AHV Basics – Part 3 VM High Availability (HA)



HA is natively builtin to AHV to ensure the availability of guest VMs in the event of a node outage.

There are two options for VM HA, Default and Guaranteed.

With Default, there is no configuration needed and the configuration is on automatically out of the box. When an AHV node becomes unavailable, VMs that were running on the failed node will restart on remaining hosts within the cluster as long as there is sufficient resources. If resources are not available, not all VMs will restart.

Guarantee needs to be enabled from Prism, selecting the options cog, then Manage VM High availability

Vmha menuManage vm ha

 

 

 

This configuration option reserves space throughout the nodes in a cluster to guarantee that all VMs on a node will be able to restart in the event of a node failure.
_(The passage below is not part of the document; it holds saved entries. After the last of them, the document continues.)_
(** Clearing a bit keeps a word in range. *)
Lemma clear_bit_range (n w : Z) (b : nat) :
  (0 <= n)%Z -> (0 <= w < 2 ^ n)%Z ->
  (0 <= Z.land w (Z.lnot (Z.shiftl 1 (Z.of_nat b))) < 2 ^ n)%Z.
Proof.
  intros Hn Hw. apply range_of_bits; [exact Hn| |].
  - apply Z.land_nonneg. lia.
  - intros k Hk. rewrite Z.land_spec, (in_range_bits_high (n := n)) by lia. reflexivity.
Qed.

Lemma testbit_clear_bit (w : Z) (b : nat) (k : Z) :
  (0 <= k)%Z ->
  Z.testbit (Z.land w (Z.lnot (Z.shiftl 1 (Z.of_nat b)))) k
  = Z.testbit w k && negb (k =? Z.of_nat b)%Z.
Proof.
  intros Hk. rewrite Z.land_spec, Z.lnot_spec, Z.shiftl_spec by lia. f_equal. f_equal.
  destruct (Z.eqb_spec k (Z.of_nat b)) as [->|Hne].
  - rewrite Z.sub_diag. reflexivity.
  - destruct (Z.lt_ge_cases k (Z.of_nat b)).
    + apply Z.testbit_neg_r. lia.
    + apply (Z.bits_above_log2 1); simpl; lia.
Qed.

Lemma testbit_one_shl (b : nat) (k : Z) :
  (0 <= k)%Z -> Z.testbit (Z.shiftl 1 (Z.of_nat b)) k = (k =? Z.of_nat b)%Z.
Proof.
  intros Hk. rewrite Z.shiftl_spec by lia.
  destruct (Z.eqb_spec k (Z.of_nat b)) as [->|Hne].
  - rewrite Z.sub_diag. reflexivity.
  - destruct (Z.lt_ge_cases k (Z.of_nat b)).
    + apply Z.testbit_neg_r. lia.
    + apply (Z.bits_above_log2 1); simpl; lia.
Qed.

(** ** Every documented operation keeps the invariant *)

Section Preservation.

Variable T : WordTy.
Variable N : nat.

Lemma invariant_wf (d : DataArray) : invariant T N d -> wf T N d.
Proof. intros [H _]; exact H. Qed.

Lemma invariant_ctor_ull_loop (fuel : nat) (val : Z) (d : DataArray) :
  (0 <= val < 2 ^ 64)%Z -> invariant T N d ->
  invariant T N (ctor_ull_loop T N fuel val d).
Proof.
  revert val d. induction fuel as [|fuel IH]; intros val d Hval Hd; simpl; [exact Hd|].
  destruct (Z.eqb_spec val 0) as [|Hne]; [exact Hd|].
  destruct (@ffs_index_spec 64 val (le_n _) Hval Hne) as (Hb & _ & _).
  destruct ((N <? 64) && (N <=? ffs_index 64 val)) eqn:Hbrk; [exact Hd|].
  apply IH.
  - apply (@clear_bit_range 64); [lia|exact Hval].
  - apply invariant_index_assign; [exact Hd|].
    apply andb_false_iff in Hbrk. destruct Hbrk as [H|H].
    + apply Nat.ltb_ge in H. lia.
    + apply Nat.leb_gt in H. exact H.
Qed.

Lemma invariant_ctor_ull (val : Z) :
  (0 <= val < 2 ^ 64)%Z -> invariant T N (ctor_ull T N val).
Proof.
  intros Hval. apply invariant_ctor_ull_loop; [exact Hval|apply invariant_ctor_default].
Qed.

Lemma invariant_ctor_string_loop (fuel : nat) (str : list ascii) (n : nat)
    (zero one : ascii) (i j : nat) (d x : DataArray) :
  invariant T N d ->
  ctor_string_loop T N fuel str n zero one i j d = Ok x -> invariant T N x.
Proof.
  revert i j d. induction fuel as [|fuel IH]; intros i j d Hd H; simpl in H.
  - injection H as <-. exact Hd.
  - destruct ((i <? n) && (j <? N)) eqn:Hc; [|injection H as <-; exact Hd].
    apply andb_true_iff in Hc. destruct Hc as [_ Hj]. apply Nat.ltb_lt in Hj.
    destruct (Ascii.eqb (nth i str Ascii.zero) one).
    + apply (IH _ _ _ (invariant_index_assign true Hd Hj) H).
    + destruct (Ascii.eqb (nth i str Ascii.zero) zero); [|discriminate].
      apply (IH _ _ _ Hd H).
Qed.

Lemma invariant_ctor_string (str : list ascii) (pos n : nat) (zero one : ascii)
    (x : DataArray) :
  ctor_string T N str pos n zero one = Ok x -> invariant T N x.
Proof.
  unfold ctor_string. intros H.
  destruct ((length str <=? pos) && negb (N =? 0)); [discriminate|].
  apply (invariant_ctor_string_loop _ _ _ _ _ _ _ (invariant_ctor_default T N) H).
Qed.

Lemma throw_if_out_of_range_ok (pos : nat) (A : Type) (k : unit -> result A) (r : A) :
  (do u <- throw_if_out_of_range N pos; k u) = Ok r -> pos < N /\ k tt = Ok r.
Proof.
  unfold throw_if_out_of_range, size. destruct (Nat.leb_spec N pos) as [Hle|Hlt]; simpl.
  - discriminate.
  - intros Hk. split; [lia|exact Hk].
Qed.

Lemma invariant_set_pos (d : DataArray) (pos : nat) (v : bool) (x : DataArray) :
  invariant T N d -> set_pos T N d pos v = Ok x -> invariant T N x.
Proof.
  intros Hd H. apply throw_if_out_of_range_ok in H. destruct H as [Hp H].
  injection H as <-. apply invariant_index_assign; assumption.
Qed.

Lemma invariant_reset_pos (d : DataArray) (pos : nat) (x : DataArray) :
  invariant T N d -> reset_pos T N d pos = Ok x -> invariant T N x.
Proof.
  intros Hd H. apply throw_if_out_of_range_ok in H. destruct H as [Hp H].
  injection H as <-. apply invariant_index_assign; assumption.
Qed.

Lemma invariant_flip_pos (d : DataArray) (pos : nat) (x : DataArray) :
  invariant T N d -> flip_pos T N d pos = Ok x -> invariant T N x.
Proof.
  intros Hd H. apply throw_if_out_of_range_ok in H. destruct H as [Hp H].
  injection H as <-. unfold ref_flip.
  apply (invariant_index_assign _ Hd Hp).
Qed.

Lemma invariant_set_all (d : DataArray) : wf T N d -> invariant T N (set_all T N d).
Proof.
  intros Hd. destruct (set_all_spec Hd) as [Hwf Hbits].
  apply (invariant_of_bits (fun _ => true) Hwf).
  intros p. rewrite Hbits, andb_true_r. reflexivity.
Qed.

Lemma invariant_flip_all (d : DataArray) : wf T N d -> invariant T N (flip_all T N d).
Proof.
  intros Hd. destruct (flip_all_spec Hd) as [Hwf Hbits].
  apply (invariant_of_bits (fun p => negb (raw_bit T d p)) Hwf Hbits).
Qed.

Lemma invariant_reset_all (d : DataArray) :
  invariant T N d -> invariant T N (reset_all T N d).
Proof.
  intros Hd. unfold reset_all.
  apply invariant_copy_assign; [exact Hd|apply invariant_ctor_default].
Qed.

Lemma invariant_bitwise (op : bool -> bool -> bool) (g lhs rhs : DataArray) :
  wf T N g -> invariant T N (bitwise T N op g lhs rhs).
Proof.
  intros Hg. destruct (bitwise_spec op lhs rhs Hg) as [Hwf Hbits].
  apply (invariant_of_bits _ Hwf Hbits).
Qed.

Lemma invariant_operator_shl (g x : DataArray) (s : nat) :
  wf T N g -> invariant T N (operator_shl T N g x s).
Proof.
  intros Hg. destruct (operator_shl_spec x s Hg) as [Hwf Hbits].
  apply (invariant_of_bits (fun p => (s <=? p) && raw_bit T x (p - s)) Hwf).
  intros p. rewrite Hbits, andb_assoc. reflexivity.
Qed.

Lemma invariant_operator_shr (g x : DataArray) (s : nat) :
  wf T N g -> invariant T N (operator_shr T N g x s).
Proof.
  intros Hg. destruct (operator_shr_spec x s Hg) as [Hwf Hbits].
  apply (invariant_of_bits (fun p => (p + s <? N) && raw_bit T x (p + s)) Hwf).
  intros p. rewrite Hbits.
  destruct (Nat.ltb_spec (p + s) N), (Nat.ltb_spec p N); simpl; auto; lia.
Qed.

Lemma invariant_extract_loop (fuel : nat) (zero one : ascii) (i : nat)
    (strm : istream) (x : DataArray) :
  invariant T N x -> invariant T N (snd (extract_loop T N fuel zero one i strm x)).
Proof.
  revert i strm x. induction fuel as [|fuel IH]; intros i strm x Hx; simpl; [exact Hx|].
  destruct ((i <? N) && negb (is_eof strm)) eqn:Hc; [|exact Hx].
  apply andb_true_iff in Hc. destruct Hc as [Hi _]. apply Nat.ltb_lt in Hi.
  destruct (negb (is_good strm)); [exact Hx|].
  destruct (is_peek strm) as [ch strm1].
  destruct (negb (Ascii.eqb ch one) && negb (Ascii.eqb ch zero)); [exact Hx|].
  destruct (is_get strm1 ch) as [ch' strm2].
  apply IH. apply invariant_index_assign; assumption.
Qed.

Lemma invariant_copy_ctor (g o : DataArray) :
  wf T N g -> invariant T N o -> invariant T N (copy_ctor N g o).
Proof.
  intros Hg Ho. unfold copy_ctor. rewrite (copy_assign_wf Hg (invariant_wf Ho)). exact Ho.
Qed.

(** Every state built by the documented operations is well formed and
    satisfies the unused-bit invariant. *)
Lemma reachable_invariant (x : DataArray) : reachable T N x -> invariant T N x.
Proof.
  induction 1.
  - apply invariant_ctor_default.
  - apply invariant_ctor_ull; assumption.
  - eapply invariant_ctor_string; eassumption.
  - apply invariant_copy_ctor; assumption.
  - eapply invariant_set_pos; eassumption.
  - eapply invariant_reset_pos; eassumption.
  - eapply invariant_flip_pos; eassumption.
  - apply invariant_set_all, invariant_wf; assumption.
  - apply invariant_reset_all; assumption.
  - apply invariant_flip_all, invariant_wf; assumption.
  - apply invariant_bitwise; assumption.
  - apply invariant_bitwise; assumption.
  - apply invariant_bitwise; assumption.
  - apply invariant_copy_assign; [assumption|apply invariant_bitwise; assumption].
  - apply invariant_copy_assign; [assumption|apply invariant_bitwise; assumption].
  - apply invariant_copy_assign; [assumption|apply invariant_bitwise; assumption].
  - unfold operator_not. apply invariant_copy_ctor; [assumption|].
    apply invariant_flip_all.
    unfold copy_ctor, copy_assign. destruct (0 <? N); [apply invariant_wf|]; assumption.
  - apply invariant_operator_shl; assumption.
  - apply invariant_operator_shr; assumption.
  - apply invariant_copy_assign; [assumption|apply invariant_operator_shl; assumption].
  - apply invariant_copy_assign; [assumption|apply invariant_operator_shr; assumption].
  - unfold operator_extract. apply invariant_extract_loop, invariant_reset_all. assumption.
  - apply invariant_index_assign; assumption.
Qed.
The Acropolis master is responsible for keeping track of node health by monitoring all connections to libvirt on all hosts within the cluster. Acropolis Master is also responsible for restarting any VMs on healthy hosts in an HA event. The following diagram, courtesy of NutanixBible.com explains HA host monitoring.

Ha hostmonitoring

As you would expect, if the Acropolis Master is impacted, a new Acropolis Master will be elected on the remaining nodes in the cluster.

Reservations

After reading the above, you are probably wondering how AHV calculates the amount of resource it needs to reserve in a ‘Guaranteed’ state. The amount of resource is dependant on the Replication Factor that is set. One node worth or resources will be reserved if all containers are set at RF2, and two nodes worth of resources will be reserved if ANY containers are set at RF3. If a cluster has nodes with different memory capacities, AHV will automatically use the node with the largest capacity when making calculations.

Keeping simplicity at the forefront VM HA within AHV is no different.